The Vice Society ransomware attacks organization has been progressively targeting U.S. school districts. Additional assaults are anticipated once the new school year begins, according to today’s warning from the FBI, CISA, and MS-ISAC.
“The FBI, CISA, and the MS-ISAC have observed Vice Society actors disproportionately targeting the education sector with ransomware attacks,” today’s joint advisory reads.
As the 2022–2023 school has started they “expect attacks may grow and criminal ransomware groups perceive prospects for effective attacks.”
Indicators of compromise (IOCs) from the Vice Society and strategies, methods, and procedures (TTP) that the FBI identified in the September 2022 attacks are also provided to network defenses in the joint advice.

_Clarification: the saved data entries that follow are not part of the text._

Lemma kept_version a : kept P (version a).
Proof. unfold version. kept. Qed.
Hint Resolve kept_version : kept.
Lemma kept_update_version a f : kept P (update_version a f).
Proof. unfold update_version. kept. Qed.
Hint Resolve kept_update_version : kept.
Lemma kept_parent a : kept P (parent a).
Proof. unfold parent. kept. Qed.
Hint Resolve kept_parent : kept.
Lemma kept_maybe_parent a : kept P (maybe_parent a).
Proof. unfold maybe_parent. kept. Qed.
Lemma kept_stable a : kept P (stable a).
Proof. unfold stable. kept. Qed.
Lemma kept_lock a v : kept P (lock a v).
Proof. unfold lock. kept. Qed.
Lemma kept_unlock a : kept P (unlock a).
Proof. unfold unlock. kept. Qed.
Lemma kept_mark_locked f a : kept P (mark_locked f a).
Proof. unfold mark_locked. kept. Qed.
Hint Resolve kept_maybe_parent kept_stable kept_lock kept_unlock kept_mark_locked : kept.
Lemma kept_make_layer_root a : kept P (make_layer_root a).
Proof. unfold make_layer_root, mark_root. kept. Qed.
Lemma kept_locked_parent fuel : forall a, kept P (locked_parent fuel a).
Proof. kept_fix fuel. Qed.
Lemma kept_internode_compare fuel : forall a k v, kept P (internode_stable_last_key_compare fuel a k v).
Proof. kept_fix fuel. Qed.
Lemma kept_leaf_compare fuel : forall a k v, kept P (leaf_stable_last_key_compare fuel a k v).
Proof. kept_fix fuel. Qed.
Hint Resolve kept_make_layer_root kept_locked_parent kept_internode_compare kept_leaf_compare : kept.
Lemma kept_reach_root fuel : forall n, kept P (reach_root fuel n).
Proof. kept_fix fuel. Qed.
Lemma kept_reach_down fuel ka : forall n v, kept P (reach_down fuel ka n v).
Proof. kept_fix fuel. Qed.
Hint Resolve kept_reach_root kept_reach_down : kept.
Lemma kept_reach_leaf fuel : forall a ka, kept P (reach_leaf fuel a ka).
Proof.
  induction fuel as [|fuel IH]; intros; cbn [reach_leaf]; [apply kept_fail|kept].
Qed.
Lemma kept_advance_loop fuel ka : forall n v, kept P (advance_loop fuel ka n v).
Proof. kept_fix fuel. Qed.
Hint Resolve kept_reach_leaf kept_advance_loop : kept.
Lemma kept_advance_to_key fuel ka n v : kept P (advance_to_key fuel ka n v).
Proof. unfold advance_to_key. kept. Qed.
Lemma kept_fix_root : kept P fix_root.
Proof. unfold fix_root. kept. Qed.
Hint Resolve kept_advance_to_key kept_fix_root : kept.
Lemma kept_make_tcursor s len : kept P (make_tcursor unaligned s len).
Proof. unfold make_tcursor. kept. Qed.
Lemma kept_locked_forward fuel : forall root0 root ka n v, kept P (locked_forward unaligned fuel root0 root ka n v).
Proof. kept_fix fuel. Qed.
Hint Resolve kept_make_tcursor kept_locked_forward : kept.
Lemma kept_find_locked_from fuel : forall root0 root ka, kept P (find_locked_from unaligned fuel root0 root ka).
Proof. induction fuel as [|fuel IH]; intros; cbn [find_locked_from]; [apply kept_fail|kept]. Qed.
Hint Resolve kept_find_locked_from : kept.
Lemma kept_find_locked fuel c : kept P (find_locked unaligned fuel c).
Proof. unfold find_locked. kept. Qed.
Lemma kept_full_version a : kept P (leaf_full_unlocked_version a).
Proof. unfold leaf_full_unlocked_version. kept. Qed.
Lemma kept_require_locked a : kept P (require_locked a).
Proof. unfold require_locked. kept. Qed.
Lemma kept_set_next a n : kept P (set_next a n).
Proof. unfold set_next. kept. Qed.
Lemma kept_set_prev a n : kept P (set_prev a n).
Proof. unfold set_prev. kept. Qed.
Hint Resolve kept_set_next kept_set_prev : kept.
Lemma kept_lock_next fuel : forall n, kept P (lock_next fuel n).
Proof. kept_fix fuel. Qed.
Lemma kept_lock_prev fuel : forall n, kept P (lock_prev fuel n).
Proof. kept_fix fuel. Qed.
Hint Resolve kept_find_locked kept_full_version kept_require_locked kept_lock_next kept_lock_prev : kept.
Lemma kept_link_split fuel n nr : kept P (link_split fuel n nr).
Proof. unfold link_split. kept. Qed.
Lemma kept_unlink fuel n : kept P (unlink fuel n).
Proof. unfold unlink. kept. Qed.
Hint Resolve kept_link_split kept_unlink : kept.
(* ===== verification/SplitSpec.v ===== *)
(** The content of leaf splits, [LeafSplit] of [Insert] ([leaf<P>::split_into]
    of [src/masstree_split.hh]) and the strip of the left leaf: the entries of
    the two leaves are those of the full one with the new key's entry among
    them, cut between different slices. *)
From Stdlib Require Import Sorted.
From S2P Require Import Prelude Compiler Memory StringSlice Key Ksearch Kpermuter Nodeversion.
From S2P Require Import Stringbag Node Heap Get Insert Remove Tree Find Steps LeafSpec Locate Put NewLayer.

(** * Runs of equal slices *)
Lemma entry_lt_run E x y e f :
  StronglySorted entry_lt E -> 0 <= x <= y -> zlookup E x = Some e -> zlookup E y = Some f -> e_ikey e = e_ikey f ->
  e_rank e + (y - x) <= e_rank f.
Proof.
  intros Hs [Hx Hxy] He Hf Heq. remember (Z.to_nat (y - x)) as k eqn:Hk. revert y f Hxy Hf Heq Hk.
  induction k as [|k IH]; intros y f Hxy Hf Heq Hk.
  - assert (y = x) as -> by lia. assert (e = f) as -> by congruence. lia.
  - destruct (zlookup_Some E (y - 1)) as [g Hg]; [apply zlookup_lt in Hf; lia|].
    pose proof (SS_zlookup E (y - 1) y g f Hs ltac:(lia) Hg Hf) as Hgf.
    assert (e_ikey e <= e_ikey g) as Heg.
    { destruct (Z.eq_dec x (y - 1)) as [->|]; [assert (e = g) as -> by congruence; lia|].
      pose proof (SS_zlookup E x (y - 1) e g Hs ltac:(lia) He Hg) as [?|[? _]]; lia. }
    specialize (IH (y - 1) g ltac:(lia) Hg). unfold entry_lt in Hgf. lia.
Qed.

Lemma entry_rank_range e : entry_ok e -> 0 <= e_rank e <= 9.
Proof.
  intros [_ [(? & _)|[(? & _)|(? & _)]]]; unfold e_rank, ksuf_keylenx, layer_keylenx in *; lia.
Qed.

(** At most ten entries have the same slice. *)
Lemma slice_run E x y e f :
  StronglySorted entry_lt E -> Forall entry_ok E -> 0 <= x <= y -> zlookup E x = Some e -> zlookup E y = Some f ->
  e_ikey e = e_ikey f -> y - x <= 9.
Proof.
  intros Hs Hok Hxy He Hf Heq. pose proof (entry_lt_run E x y e f Hs Hxy He Hf Heq).
  pose proof (entry_rank_range e (proj1 (Forall_zlookup _ _) Hok x e He)).
  pose proof (entry_rank_range f (proj1 (Forall_zlookup _ _) Hok y f Hf)). lia.
Qed.

(** * The split point *)
Section adjust_mid.
Context (f : Z -> Z) (width mk : Z) (Hw : 10 <= width)
  (Hrun : forall x y, 0 <= x <= y -> y <= width -> f x = mk -> f y = mk -> y - x <= 9).

Lemma adjust_mid_spec fuel midl midr :
  (forall x, 0 <= x <= width -> midl < x < midr -> f x = mk) -> midl + 2 < midr -> -1 <= midl \/ midr <= width + 1 ->
  Z.max 0 (midl + 1) <= Z.min width (midr - 1) ->
  10 - (Z.min width (midr - 1) - Z.max 0 (midl + 1)) < Z.of_nat fuel ->
  exists mid, LeafSplit.adjust_mid_loop fuel f width mk midl midr = Some mid /\ 1 <= mid <= width /\ f (mid - 1) <> f mid.
Proof using Hw Hrun.
  revert midl midr. induction fuel as [|fuel IH]; intros midl midr Hin Hlt Hor Hne Hf.
  - pose proof (Hrun (Z.max 0 (midl + 1)) (Z.min width (midr - 1)) ltac:(lia) ltac:(lia)) as Hr.
    rewrite !Hin in Hr by lia. specialize (Hr eq_refl eq_refl). lia.
  - pose proof (Hrun (Z.max 0 (midl + 1)) (Z.min width (midr - 1)) ltac:(lia) ltac:(lia)) as Hr.
    rewrite !Hin in Hr by lia. specialize (Hr eq_refl eq_refl). cbn [LeafSplit.adjust_mid_loop].
    destruct (Z.leb_spec midr width) as [Hmr|Hmr]; cbn [andb].
    + destruct (Z.eqb_spec mk (f midr)) as [He|He]; cbn [negb].
      * destruct (Z.leb_spec 0 midl) as [Hml|Hml]; cbn [andb].
        -- destruct (Z.eqb_spec mk (f midl)) as [He'|He']; cbn [negb].
           ++ apply IH; try lia. intros x Hx Hx'. destruct (Z.eq_dec x midr) as [->|]; [done|].
              destruct (Z.eq_dec x midl) as [->|]; [done|]. apply Hin; lia.
           ++ exists (midl + 1). split; [done|]. split; [lia|]. replace (midl + 1 - 1) with midl by lia.
              rewrite (Hin (midl + 1)) by lia. congruence.
        -- apply IH; try lia. intros x Hx Hx'. destruct (Z.eq_dec x midr) as [->|]; [done|]. apply Hin; lia.
      * exists midr. split; [done|]. split; [lia|]. rewrite (Hin (midr - 1)) by lia. congruence.
    + destruct (Z.leb_spec 0 midl) as [Hml|Hml]; cbn [andb]; [|lia].
      destruct (Z.eqb_spec mk (f midl)) as [He'|He']; cbn [negb].
      * apply IH; try lia. intros x Hx Hx'. destruct (Z.eq_dec x midl) as [->|]; [done|]. apply Hin; lia.
      * exists (midl + 1). split; [done|]. split; [lia|]. replace (midl + 1 - 1) with midl by lia.
        rewrite (Hin (midl + 1)) by lia. congruence.
Qed.
End adjust_mid.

The advisory also states that in order to lessen the possibility and effects of ransomware occurrences. The FBI, CISA, and the MS-ISAC encourage companies to execute the suggestions in the Mitigations portion of this CSA.”
Attacks on the education sector, which primarily target kindergarten through K-12 institutions, have a significant negative impact on how institutions run their operations. These impacts range from limited access to networks and data, postponed exams, canceled school days, and theft of student and staff personal information.
After a ransomware attack shut down some of its Information Technology (IT) systems over the weekend, Los Angeles Unified (LAUSD), the second-largest school district in the United States, revealed one such incident today. LAUSD hasn’t yet linked the attack to a specific ransomware gang.
Victims asked to share attack details with the FBI
In order to prevent ransomware attacks and lessen their effects, network defenders should take certain precautions. These precautions include prioritizing and fixing known exploited vulnerabilities, teaching their users to spot and report phishing scams that can cause initial attack vectors, and enabling and enforcing multifactor authentication.
Additionally, the FBI requested logs and other data related to the assaults from the victims.
The federal law enforcement agency searched for any information that could be shared, including boundary logs that showed communication to and from foreign IP addresses. A sample ransom note, communications with Vice Society actors, information about Bitcoin wallets, decryptor files, and/or a benign sample of an encrypted file.
Vice Society deploys multiple ransomware strains on their victims’ networks, such as Hello Kitty/Five Hands and Zeppelin ransomware.
Additionally, they grab confidential information from vulnerable systems before encryption and utilize it for double extortion by threatening their victims with the release of the information if their ransom demand does not meet.
The Austrian Medical University of Innsbruck is one of the group’s most recent victims. After a significant IT service disruption and the data taken in the attack posted on the gang’s data leak site. The university is ready to reset all 3,400 students’ and 2,200 workers’ account passwords.
Emsisoft threat analyst Brett Callow said that ransomware attacks had disrupted education at 1,000 universities, colleges, and schools during 2021.
In November, U.S. Senators Maggie Hassan, Kyrsten Sinema, Jacky Rosen, and Chris Van Hollen urged the U.S. Department of Education and the Department of Homeland Security (DHS) to strengthen cybersecurity protections at K-12 schools. This is needed to keep up with this massive wave of attacks.